Exercise: Each line from the one that contains "Some _ => ELCACHE_ERR_INTERNAL" to the last line of the records below must be restated word for word.

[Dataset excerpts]
Definition process_request (by_ : Served) : Clock -> Server -> Conn -> outcome (bool * Server * Conn) :=
  match by_ with ByThread => process_request_thread | ByCoroutine => process_request_async end.

Definition with_pc (h : Handler) (pc : HandlerPc) : Handler := mkHandler (h_fd h) (h_by h) pc (h_conn h) (h_count h).

(** [handle_client_thread] and [handle_client]: one step of handler [i]. *)
Definition handler_step (s : UnixSocketServer) (i : nat) (now : Clock) : outcome UnixSocketServer :=
  match us_handlers s !! i with
  | None => Done s
  | Some h =>
      match h_pc h with
      | HTest =>
          if us_running s then
            Done (set_handlers s (<[i := mkHandler (h_fd h) (h_by h) HServe (h_conn h) (S (h_count h))]> (us_handlers s)))
          else
            s1 ← close_fd s (h_fd h);
            Done (set_handlers s1 (<[i := with_pc h HClosed]> (us_handlers s1)))
      | HServe =>
          '(ok, sv, c) ← process_request (h_by h) now (us_server s) (h_conn h);
          let s1 := set_server s sv in
          let h1 := mkHandler (h_fd h) (h_by h) HTest c (h_count h) in
          if ok : bool then Done (set_handlers s1 (<[i := h1]> (us_handlers s1)))
          else
            s2 ← close_fd s1 (h_fd h);
            Done (set_handlers s2 (<[i := with_pc h1 HClosed]> (us_handlers s2)))
      | HClosed => Done s
      end
  end.

(** ** [stop] *)

Definition us_stop (s0 : UnixSocketServer) : outcome UnixSocketServer :=
  let s := set_running s0 false in
  match us_listener s with
  | Some fd => s1 ← close_fd s fd; Done (set_listener s1 None)
  | None => Done s
  end.

(** ** The server as a system of concurrent loops *)

Inductive ServerEvent :=
| EvAccept (r : option (Z * Conn))
| EvThread (r : option (Z * Conn))
| EvHandler (i : nat) (now : Clock)
| EvStop.

Definition us_step (s : UnixSocketServer) (e : ServerEvent) : outcome UnixSocketServer :=
  match e with
  | EvAccept r => accept_step s r
  | EvThread r => thread_step s r
  | EvHandler i now => handler_step s i now
  | EvStop => us_stop s
  end.

Fixpoint us_run (s : UnixSocketServer) (es : list ServerEvent) : outcome UnixSocketServer :=
  match es with
  | [] => Done s
  | e :: es' => s1 ← us_step s e; us_run s1 es'
  end.

(** The kernel hands out descriptors that are not in use. *)
Definition event_ok (s : UnixSocketServer) (e : ServerEvent) : Prop :=
  match e with EvAccept (Some (fd, _)) | EvThread (Some (fd, _)) => fd ∉ us_fds s | _ => True end.

Definition env_ok (s : UnixSocketServer) (env : StartEnv) : Prop :=
  (forall fd, env_listener env = Some fd -> fd ∉ us_fds s) /\ (forall fd, env_socket env = inr fd -> fd ∉ us_fds s).

(** A state reached from [s] by steps that went well. *)
Inductive reaches : UnixSocketServer -> UnixSocketServer -> Prop :=
| reaches_refl s : reaches s s
| reaches_step s s1 s2 e : reaches s s1 -> event_ok s1 e -> us_step s1 e = Done s2 -> reaches s s2.

(** ** Descriptors *)

(** The descriptors the loops hold. *)
Definition handler_fd (h : Handler) : list Z := match h_pc h with HClosed => [] | _ => [h_fd h] end.
Definition elcache_client_finalize (c : Client) (key : option bytes) : outcome (elcache_error * Client) :=
  match key with
  | None => Done (ELCACHE_ERR_INVALID_ARG, c)
  | Some key =>
      if negb (elcache_client_is_connected c) then Done (ELCACHE_ERR_CONNECTION, set_error c "Not connected")
      else
        w ← append_key c key;
        '(err, c) ← send_request c 0x010C w;
        if bool_decide (err <> ELCACHE_OK) then Done (err, c)
        else
          '(err, c) ← recv_response c;
          if bool_decide (err <> ELCACHE_OK) then Done (err, c)
          else
            code ← sdk_decode_u32 (cl_recv c) ELCACHE_HEADER_SIZE;
            if code =? 1 then Done (ELCACHE_ERR_NOT_FOUND, set_error c "Key not found")
            else if code =? 2 then Done (ELCACHE_ERR_PARTIAL, set_error c "Not all ranges written")
            else if negb (code =? 0) then Done (ELCACHE_ERR_INTERNAL, set_error c "Finalize failed")
            else Done (ELCACHE_OK, c)
  end.

(** A range read is a get with its options; the length asked for is the size of the buffer. *)
Definition elcache_client_read_range (c : Client) (key : option bytes) (offset : Z) (dst : Dst) (bytes_read : option Z)
  : outcome (elcache_error * Dst * option Z * Client) :=
  elcache_client_get c key dst bytes_read (Some (mkGetOptions offset (dst_size dst) 1 0)).

End Operations.

(** ** Operations without an implementation *)

Definition elcache_client_metadata (key : option bytes) (metadata : option elcache_metadata) : elcache_error :=
  match key, metadata with
  | Some _, Some _ => ELCACHE_ERR_INTERNAL
  | _, _ => ELCACHE_ERR_INVALID_ARG
  end.

Definition elcache_client_exists (key : option bytes) (exists_ : option Z) (meta : elcache_metadata)
  : elcache_error * option Z :=
  match key, exists_ with
  | Some _, Some _ =>
      let err := elcache_client_metadata key (Some meta) in
      (if bool_decide (err = ELCACHE_ERR_NOT_FOUND) then ELCACHE_OK else err,
       Some (if bool_decide (err = ELCACHE_OK) then 1 else 0))
  | _, _ => (ELCACHE_ERR_INVALID_ARG, exists_)
  end.

Definition elcache_client_write_stream_start : elcache_error := ELCACHE_ERR_INTERNAL.
Definition elcache_write_stream_write : elcache_error := ELCACHE_ERR_INTERNAL.
Definition elcache_write_stream_finish : elcache_error := ELCACHE_ERR_INTERNAL.
Definition elcache_client_read_stream_start : elcache_error := ELCACHE_ERR_INTERNAL.
Definition elcache_read_stream_read : elcache_error := ELCACHE_ERR_INTERNAL.
Definition elcache_client_check_availability : elcache_error := ELCACHE_ERR_INTERNAL.
Lemma exchange_of_silent `{HH : Hasher} now_ms c node m :
  silent c -> exists r c', exchange now_ms c node m = Done (r, c') /\ (r = NoConnection \/ r = Answered None) /\ silent c' /\ k_local c' = k_local c.
Proof.
  intros Hsil. pose proof Hsil as [Hnet Hconns]. unfold exchange, ensure_connection, connect_to_node. rewrite Hnet.
  destruct (get_node c node ≫= nd_connection) as [k|]; [|exists NoConnection, c; by eauto].
  unfold connected_at. destruct (k_conns c !! k) as [conn|] eqn:Ek; [|exists NoConnection, c; by eauto].
  destruct (cn_connected conn); [|exists NoConnection, c; by eauto].
  pose proof (Forall_lookup_1 _ _ _ _ Hconns Ek) as [Hs Hin]. unfold send_on. rewrite Ek.
  destruct (Connection_send_spec now_ms conn m Hs) as (sched' & -> & Hs'). cbn [mbind outcome_bind]. change (is_ok make_ok) with true. cbn [negb].
  unfold receive_on. cbn [with_conns k_conns]. rewrite list_lookup_insert_eq by (by eapply lookup_lt_Some).
  unfold Connection_receive. cbn [cn_io]. rewrite Hin. cbn [read_stream]. eexists _, _. split; [reflexivity|]. split_and!; [by right| |done].
  split; [done|]. cbn [with_conns k_conns]. rewrite list_insert_insert_eq. by apply Forall_insert.
Qed.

Written solution:
  | Some _, Some _ => ELCACHE_ERR_INTERNAL
  | _, _ => ELCACHE_ERR_INVALID_ARG
  end.

Definition elcache_client_exists (key : option bytes) (exists_ : option Z) (meta : elcache_metadata)
  : elcache_error * option Z :=
  match key, exists_ with
  | Some _, Some _ =>
      let err := elcache_client_metadata key (Some meta) in
      (if bool_decide (err = ELCACHE_ERR_NOT_FOUND) then ELCACHE_OK else err,
       Some (if bool_decide (err = ELCACHE_OK) then 1 else 0))
  | _, _ => (ELCACHE_ERR_INVALID_ARG, exists_)
  end.

Definition elcache_client_write_stream_start : elcache_error := ELCACHE_ERR_INTERNAL.
Definition elcache_write_stream_write : elcache_error := ELCACHE_ERR_INTERNAL.
Definition elcache_write_stream_finish : elcache_error := ELCACHE_ERR_INTERNAL.
Definition elcache_client_read_stream_start : elcache_error := ELCACHE_ERR_INTERNAL.
Definition elcache_read_stream_read : elcache_error := ELCACHE_ERR_INTERNAL.
Definition elcache_client_check_availability : elcache_error := ELCACHE_ERR_INTERNAL.
Lemma exchange_of_silent `{HH : Hasher} now_ms c node m :
  silent c -> exists r c', exchange now_ms c node m = Done (r, c') /\ (r = NoConnection \/ r = Answered None) /\ silent c' /\ k_local c' = k_local c.
Proof.
  intros Hsil. pose proof Hsil as [Hnet Hconns]. unfold exchange, ensure_connection, connect_to_node. rewrite Hnet.
  destruct (get_node c node ≫= nd_connection) as [k|]; [|exists NoConnection, c; by eauto].
  unfold connected_at. destruct (k_conns c !! k) as [conn|] eqn:Ek; [|exists NoConnection, c; by eauto].
  destruct (cn_connected conn); [|exists NoConnection, c; by eauto].
  pose proof (Forall_lookup_1 _ _ _ _ Hconns Ek) as [Hs Hin]. unfold send_on. rewrite Ek.
  destruct (Connection_send_spec now_ms conn m Hs) as (sched' & -> & Hs'). cbn [mbind outcome_bind]. change (is_ok make_ok) with true. cbn [negb].
  unfold receive_on. cbn [with_conns k_conns]. rewrite list_lookup_insert_eq by (by eapply lookup_lt_Some).
  unfold Connection_receive. cbn [cn_io]. rewrite Hin. cbn [read_stream]. eexists _, _. split; [reflexivity|]. split_and!; [by right| |done].
  split; [done|]. cbn [with_conns k_conns]. rewrite list_insert_insert_eq. by apply Forall_insert.
Qed.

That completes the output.